• [Task description] Using the records below, write out again exactly the lines that begin at the line containing "(m : M A) (k : A" and end at the line containing "so a line that", and no other lines.

• [Material shown]
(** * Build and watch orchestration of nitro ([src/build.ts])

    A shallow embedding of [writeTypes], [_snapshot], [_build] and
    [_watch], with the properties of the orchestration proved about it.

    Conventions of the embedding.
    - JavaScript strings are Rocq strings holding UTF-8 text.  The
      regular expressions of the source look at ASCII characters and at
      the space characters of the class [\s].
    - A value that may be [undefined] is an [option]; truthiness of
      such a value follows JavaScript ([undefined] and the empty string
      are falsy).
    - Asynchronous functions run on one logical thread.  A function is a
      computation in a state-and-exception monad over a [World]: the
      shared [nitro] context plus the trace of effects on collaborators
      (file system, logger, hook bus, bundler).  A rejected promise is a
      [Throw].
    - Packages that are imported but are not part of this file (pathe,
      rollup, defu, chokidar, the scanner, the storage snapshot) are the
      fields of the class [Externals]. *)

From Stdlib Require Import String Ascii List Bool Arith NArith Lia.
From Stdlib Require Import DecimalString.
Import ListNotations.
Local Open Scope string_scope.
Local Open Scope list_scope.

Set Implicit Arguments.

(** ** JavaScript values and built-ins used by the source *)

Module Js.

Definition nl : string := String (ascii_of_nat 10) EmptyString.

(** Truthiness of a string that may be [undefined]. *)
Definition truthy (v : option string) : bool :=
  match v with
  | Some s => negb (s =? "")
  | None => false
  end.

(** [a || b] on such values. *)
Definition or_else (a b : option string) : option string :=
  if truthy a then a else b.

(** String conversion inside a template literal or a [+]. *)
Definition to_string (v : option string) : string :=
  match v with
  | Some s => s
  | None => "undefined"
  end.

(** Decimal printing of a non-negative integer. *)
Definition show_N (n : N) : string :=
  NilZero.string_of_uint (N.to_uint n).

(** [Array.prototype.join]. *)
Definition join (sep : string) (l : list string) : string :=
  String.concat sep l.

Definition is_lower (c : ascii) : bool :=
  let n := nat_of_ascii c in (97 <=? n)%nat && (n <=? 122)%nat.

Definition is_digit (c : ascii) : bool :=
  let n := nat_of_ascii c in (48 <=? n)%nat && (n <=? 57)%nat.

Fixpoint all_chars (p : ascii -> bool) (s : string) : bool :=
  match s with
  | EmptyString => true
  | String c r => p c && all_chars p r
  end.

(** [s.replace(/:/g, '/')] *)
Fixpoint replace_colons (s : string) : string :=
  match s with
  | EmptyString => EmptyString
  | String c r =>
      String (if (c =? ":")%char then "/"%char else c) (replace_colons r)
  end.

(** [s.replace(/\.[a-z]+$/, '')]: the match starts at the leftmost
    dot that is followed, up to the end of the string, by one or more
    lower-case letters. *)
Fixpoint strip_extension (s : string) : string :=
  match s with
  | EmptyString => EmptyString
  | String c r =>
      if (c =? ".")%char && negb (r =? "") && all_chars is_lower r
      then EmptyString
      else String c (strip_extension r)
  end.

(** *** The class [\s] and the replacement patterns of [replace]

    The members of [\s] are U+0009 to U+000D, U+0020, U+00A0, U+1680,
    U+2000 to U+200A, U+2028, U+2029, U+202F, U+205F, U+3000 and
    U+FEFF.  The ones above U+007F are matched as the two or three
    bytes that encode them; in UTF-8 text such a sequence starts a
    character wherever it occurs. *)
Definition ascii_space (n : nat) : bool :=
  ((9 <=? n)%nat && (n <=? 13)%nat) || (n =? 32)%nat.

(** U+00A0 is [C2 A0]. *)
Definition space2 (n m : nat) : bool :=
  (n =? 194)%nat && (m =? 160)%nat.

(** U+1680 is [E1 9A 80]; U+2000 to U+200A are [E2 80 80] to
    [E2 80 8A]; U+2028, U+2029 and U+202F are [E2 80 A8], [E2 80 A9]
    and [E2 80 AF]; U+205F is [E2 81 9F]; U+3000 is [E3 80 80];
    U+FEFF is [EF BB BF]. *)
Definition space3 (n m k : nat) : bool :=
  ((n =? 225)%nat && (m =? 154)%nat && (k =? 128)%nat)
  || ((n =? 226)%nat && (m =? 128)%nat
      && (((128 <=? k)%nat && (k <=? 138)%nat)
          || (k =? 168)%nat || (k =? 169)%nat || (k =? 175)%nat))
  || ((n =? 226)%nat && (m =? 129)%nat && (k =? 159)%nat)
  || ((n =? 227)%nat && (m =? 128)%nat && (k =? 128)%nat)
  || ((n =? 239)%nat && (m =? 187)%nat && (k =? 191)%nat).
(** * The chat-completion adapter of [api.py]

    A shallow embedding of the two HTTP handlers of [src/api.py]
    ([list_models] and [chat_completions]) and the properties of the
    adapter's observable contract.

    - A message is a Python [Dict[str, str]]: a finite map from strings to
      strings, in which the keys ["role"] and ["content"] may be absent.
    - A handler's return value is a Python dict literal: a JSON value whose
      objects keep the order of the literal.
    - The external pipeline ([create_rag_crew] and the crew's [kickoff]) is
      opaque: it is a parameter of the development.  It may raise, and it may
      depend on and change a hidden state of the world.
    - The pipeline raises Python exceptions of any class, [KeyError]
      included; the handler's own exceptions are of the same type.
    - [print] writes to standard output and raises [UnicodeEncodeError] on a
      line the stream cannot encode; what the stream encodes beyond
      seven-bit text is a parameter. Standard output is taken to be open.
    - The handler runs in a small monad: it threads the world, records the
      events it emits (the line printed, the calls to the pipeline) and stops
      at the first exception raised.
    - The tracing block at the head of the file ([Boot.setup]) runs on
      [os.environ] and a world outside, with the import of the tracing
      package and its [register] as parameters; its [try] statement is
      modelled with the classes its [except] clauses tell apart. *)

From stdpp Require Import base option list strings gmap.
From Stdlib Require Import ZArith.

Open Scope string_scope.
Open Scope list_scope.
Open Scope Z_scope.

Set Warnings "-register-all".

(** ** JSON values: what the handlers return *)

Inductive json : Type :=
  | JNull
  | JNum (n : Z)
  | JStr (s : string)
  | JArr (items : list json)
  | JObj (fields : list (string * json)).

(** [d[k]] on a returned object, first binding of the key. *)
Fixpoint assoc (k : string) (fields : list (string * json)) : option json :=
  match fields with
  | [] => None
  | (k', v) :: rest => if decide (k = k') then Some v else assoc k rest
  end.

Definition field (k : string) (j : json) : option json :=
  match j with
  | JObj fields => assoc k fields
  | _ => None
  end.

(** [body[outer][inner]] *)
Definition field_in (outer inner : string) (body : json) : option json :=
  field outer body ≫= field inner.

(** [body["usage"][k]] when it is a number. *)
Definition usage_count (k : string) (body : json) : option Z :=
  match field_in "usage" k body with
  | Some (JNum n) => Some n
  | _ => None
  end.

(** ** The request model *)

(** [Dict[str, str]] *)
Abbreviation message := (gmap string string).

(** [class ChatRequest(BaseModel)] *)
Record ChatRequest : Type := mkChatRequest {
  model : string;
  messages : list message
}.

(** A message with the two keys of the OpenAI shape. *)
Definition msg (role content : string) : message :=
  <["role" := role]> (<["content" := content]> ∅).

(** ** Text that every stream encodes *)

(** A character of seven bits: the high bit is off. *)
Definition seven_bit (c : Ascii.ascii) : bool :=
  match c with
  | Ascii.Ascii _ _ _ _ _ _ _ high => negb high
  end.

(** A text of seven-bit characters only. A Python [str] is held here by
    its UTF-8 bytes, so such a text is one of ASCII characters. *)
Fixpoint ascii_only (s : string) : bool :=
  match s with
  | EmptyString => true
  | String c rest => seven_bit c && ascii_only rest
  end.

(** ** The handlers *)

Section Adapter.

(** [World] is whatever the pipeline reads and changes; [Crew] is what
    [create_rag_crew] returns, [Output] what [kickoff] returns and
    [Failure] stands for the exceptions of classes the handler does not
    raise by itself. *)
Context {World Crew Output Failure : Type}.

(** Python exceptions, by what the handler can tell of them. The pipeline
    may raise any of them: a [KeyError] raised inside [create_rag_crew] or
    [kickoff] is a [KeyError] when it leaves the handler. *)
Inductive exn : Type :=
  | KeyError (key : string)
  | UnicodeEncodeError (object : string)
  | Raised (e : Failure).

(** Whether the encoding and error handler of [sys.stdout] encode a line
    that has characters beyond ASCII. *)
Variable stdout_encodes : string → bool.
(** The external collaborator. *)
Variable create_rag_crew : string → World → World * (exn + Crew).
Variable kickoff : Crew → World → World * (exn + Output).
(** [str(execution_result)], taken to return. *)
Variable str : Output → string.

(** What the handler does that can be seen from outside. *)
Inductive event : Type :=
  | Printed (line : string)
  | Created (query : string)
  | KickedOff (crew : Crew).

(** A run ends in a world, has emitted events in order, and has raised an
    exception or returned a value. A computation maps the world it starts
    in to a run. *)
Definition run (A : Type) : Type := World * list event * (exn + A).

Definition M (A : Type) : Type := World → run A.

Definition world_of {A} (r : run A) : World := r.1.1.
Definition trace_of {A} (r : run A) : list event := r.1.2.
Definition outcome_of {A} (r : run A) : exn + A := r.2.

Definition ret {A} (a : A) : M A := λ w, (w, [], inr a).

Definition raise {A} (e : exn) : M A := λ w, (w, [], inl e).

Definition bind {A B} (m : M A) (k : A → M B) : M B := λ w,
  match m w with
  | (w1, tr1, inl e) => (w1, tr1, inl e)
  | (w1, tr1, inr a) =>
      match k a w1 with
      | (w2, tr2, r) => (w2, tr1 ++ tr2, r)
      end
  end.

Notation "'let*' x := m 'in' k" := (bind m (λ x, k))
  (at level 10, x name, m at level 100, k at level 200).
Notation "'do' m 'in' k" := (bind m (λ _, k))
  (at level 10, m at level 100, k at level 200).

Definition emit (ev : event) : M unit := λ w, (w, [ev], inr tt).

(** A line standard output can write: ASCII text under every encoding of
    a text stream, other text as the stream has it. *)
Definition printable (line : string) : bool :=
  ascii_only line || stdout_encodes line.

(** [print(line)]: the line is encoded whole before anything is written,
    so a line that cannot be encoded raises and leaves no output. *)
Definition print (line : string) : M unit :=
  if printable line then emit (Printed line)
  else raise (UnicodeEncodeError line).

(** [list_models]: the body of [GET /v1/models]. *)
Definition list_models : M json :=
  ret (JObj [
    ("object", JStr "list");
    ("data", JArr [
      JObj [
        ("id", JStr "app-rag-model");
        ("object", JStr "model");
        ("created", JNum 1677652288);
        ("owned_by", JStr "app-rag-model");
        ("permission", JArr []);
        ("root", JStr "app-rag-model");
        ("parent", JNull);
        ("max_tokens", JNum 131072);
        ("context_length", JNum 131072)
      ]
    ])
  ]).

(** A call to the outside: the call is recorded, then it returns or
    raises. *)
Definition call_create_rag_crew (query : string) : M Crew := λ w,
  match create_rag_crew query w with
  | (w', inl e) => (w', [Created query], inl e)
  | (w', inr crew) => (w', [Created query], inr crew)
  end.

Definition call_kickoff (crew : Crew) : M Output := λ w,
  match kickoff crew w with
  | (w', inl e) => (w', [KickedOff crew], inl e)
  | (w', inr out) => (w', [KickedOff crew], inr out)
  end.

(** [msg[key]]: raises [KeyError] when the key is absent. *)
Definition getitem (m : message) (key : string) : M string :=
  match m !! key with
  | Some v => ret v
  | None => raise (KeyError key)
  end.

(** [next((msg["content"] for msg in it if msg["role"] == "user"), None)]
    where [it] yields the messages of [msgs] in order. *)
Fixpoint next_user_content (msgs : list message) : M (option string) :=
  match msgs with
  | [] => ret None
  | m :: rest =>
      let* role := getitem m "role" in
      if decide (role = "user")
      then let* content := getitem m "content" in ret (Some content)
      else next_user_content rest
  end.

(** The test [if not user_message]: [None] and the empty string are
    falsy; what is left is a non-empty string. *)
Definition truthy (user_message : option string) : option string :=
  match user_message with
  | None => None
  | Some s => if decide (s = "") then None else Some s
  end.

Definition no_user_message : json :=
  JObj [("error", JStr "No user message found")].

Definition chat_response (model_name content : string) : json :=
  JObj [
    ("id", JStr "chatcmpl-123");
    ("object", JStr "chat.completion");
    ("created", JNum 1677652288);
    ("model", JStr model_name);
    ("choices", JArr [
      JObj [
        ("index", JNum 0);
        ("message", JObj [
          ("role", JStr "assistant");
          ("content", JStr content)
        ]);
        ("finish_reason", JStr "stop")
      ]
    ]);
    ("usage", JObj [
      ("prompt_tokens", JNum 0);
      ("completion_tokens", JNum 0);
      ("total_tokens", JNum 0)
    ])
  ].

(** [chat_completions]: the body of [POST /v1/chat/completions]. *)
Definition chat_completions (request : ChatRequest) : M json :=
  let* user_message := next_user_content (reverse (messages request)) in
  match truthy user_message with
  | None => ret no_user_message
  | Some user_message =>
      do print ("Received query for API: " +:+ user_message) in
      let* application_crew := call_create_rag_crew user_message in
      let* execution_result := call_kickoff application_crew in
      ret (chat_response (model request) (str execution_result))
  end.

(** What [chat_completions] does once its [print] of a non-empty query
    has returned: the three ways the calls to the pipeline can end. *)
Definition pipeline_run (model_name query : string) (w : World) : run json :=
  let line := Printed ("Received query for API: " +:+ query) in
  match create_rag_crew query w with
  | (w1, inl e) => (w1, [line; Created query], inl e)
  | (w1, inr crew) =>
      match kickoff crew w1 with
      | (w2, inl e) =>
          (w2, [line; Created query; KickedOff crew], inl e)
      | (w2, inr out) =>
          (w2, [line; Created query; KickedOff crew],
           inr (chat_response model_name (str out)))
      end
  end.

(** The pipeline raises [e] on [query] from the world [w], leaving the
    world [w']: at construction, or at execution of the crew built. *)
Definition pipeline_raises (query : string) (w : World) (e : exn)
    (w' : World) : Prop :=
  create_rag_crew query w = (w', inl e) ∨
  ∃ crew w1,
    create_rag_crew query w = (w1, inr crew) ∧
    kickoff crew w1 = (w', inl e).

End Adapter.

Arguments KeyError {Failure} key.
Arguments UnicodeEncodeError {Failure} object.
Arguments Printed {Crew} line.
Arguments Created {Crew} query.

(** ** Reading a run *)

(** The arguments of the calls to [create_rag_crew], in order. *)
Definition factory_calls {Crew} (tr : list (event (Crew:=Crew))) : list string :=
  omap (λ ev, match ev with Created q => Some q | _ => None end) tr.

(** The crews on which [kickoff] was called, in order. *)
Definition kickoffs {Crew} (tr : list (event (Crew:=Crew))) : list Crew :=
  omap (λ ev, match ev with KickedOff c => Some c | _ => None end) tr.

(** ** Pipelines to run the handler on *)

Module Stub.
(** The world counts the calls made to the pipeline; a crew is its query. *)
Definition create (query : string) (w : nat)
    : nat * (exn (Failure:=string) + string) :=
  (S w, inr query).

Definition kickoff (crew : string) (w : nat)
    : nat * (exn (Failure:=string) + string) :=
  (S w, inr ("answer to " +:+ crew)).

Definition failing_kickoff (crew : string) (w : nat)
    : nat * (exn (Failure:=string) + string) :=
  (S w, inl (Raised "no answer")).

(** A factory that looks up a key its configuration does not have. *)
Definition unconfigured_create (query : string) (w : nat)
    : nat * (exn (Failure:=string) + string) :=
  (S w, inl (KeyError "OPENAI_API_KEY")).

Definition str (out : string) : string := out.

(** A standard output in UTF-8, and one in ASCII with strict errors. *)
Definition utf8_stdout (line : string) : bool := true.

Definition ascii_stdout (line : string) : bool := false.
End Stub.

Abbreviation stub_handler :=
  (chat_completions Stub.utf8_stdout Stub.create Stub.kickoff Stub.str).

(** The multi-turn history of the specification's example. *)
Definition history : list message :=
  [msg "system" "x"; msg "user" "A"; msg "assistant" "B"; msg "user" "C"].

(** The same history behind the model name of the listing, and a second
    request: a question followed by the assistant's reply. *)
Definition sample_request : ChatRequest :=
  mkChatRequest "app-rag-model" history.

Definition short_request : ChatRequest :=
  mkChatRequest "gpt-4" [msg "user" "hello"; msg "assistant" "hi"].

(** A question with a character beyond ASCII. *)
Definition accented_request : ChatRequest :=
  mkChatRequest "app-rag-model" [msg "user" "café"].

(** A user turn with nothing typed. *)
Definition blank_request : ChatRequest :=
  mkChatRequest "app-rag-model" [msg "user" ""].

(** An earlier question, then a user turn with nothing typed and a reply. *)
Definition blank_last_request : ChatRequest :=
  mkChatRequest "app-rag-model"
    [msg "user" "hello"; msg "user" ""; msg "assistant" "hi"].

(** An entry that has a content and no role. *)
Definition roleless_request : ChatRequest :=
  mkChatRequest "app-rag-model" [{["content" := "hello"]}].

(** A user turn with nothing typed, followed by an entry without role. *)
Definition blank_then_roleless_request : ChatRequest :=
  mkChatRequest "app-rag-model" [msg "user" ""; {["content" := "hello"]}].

• [Task result]
Definition bind {A B} (m : M A) (k : A → M B) : M B := λ w,
  match m w with
  | (w1, tr1, inl e) => (w1, tr1, inl e)
  | (w1, tr1, inr a) =>
      match k a w1 with
      | (w2, tr2, r) => (w2, tr1 ++ tr2, r)
      end
  end.

Notation "'let*' x := m 'in' k" := (bind m (λ x, k))
  (at level 10, x name, m at level 100, k at level 200).
Notation "'do' m 'in' k" := (bind m (λ _, k))
  (at level 10, m at level 100, k at level 200).

Definition emit (ev : event) : M unit := λ w, (w, [ev], inr tt).

(** A line standard output can write: ASCII text under every encoding of
    a text stream, other text as the stream has it. *)
Definition printable (line : string) : bool :=
  ascii_only line || stdout_encodes line.

(** [print(line)]: the line is encoded whole before anything is written,
    so a line that cannot be encoded raises and leaves no output. *)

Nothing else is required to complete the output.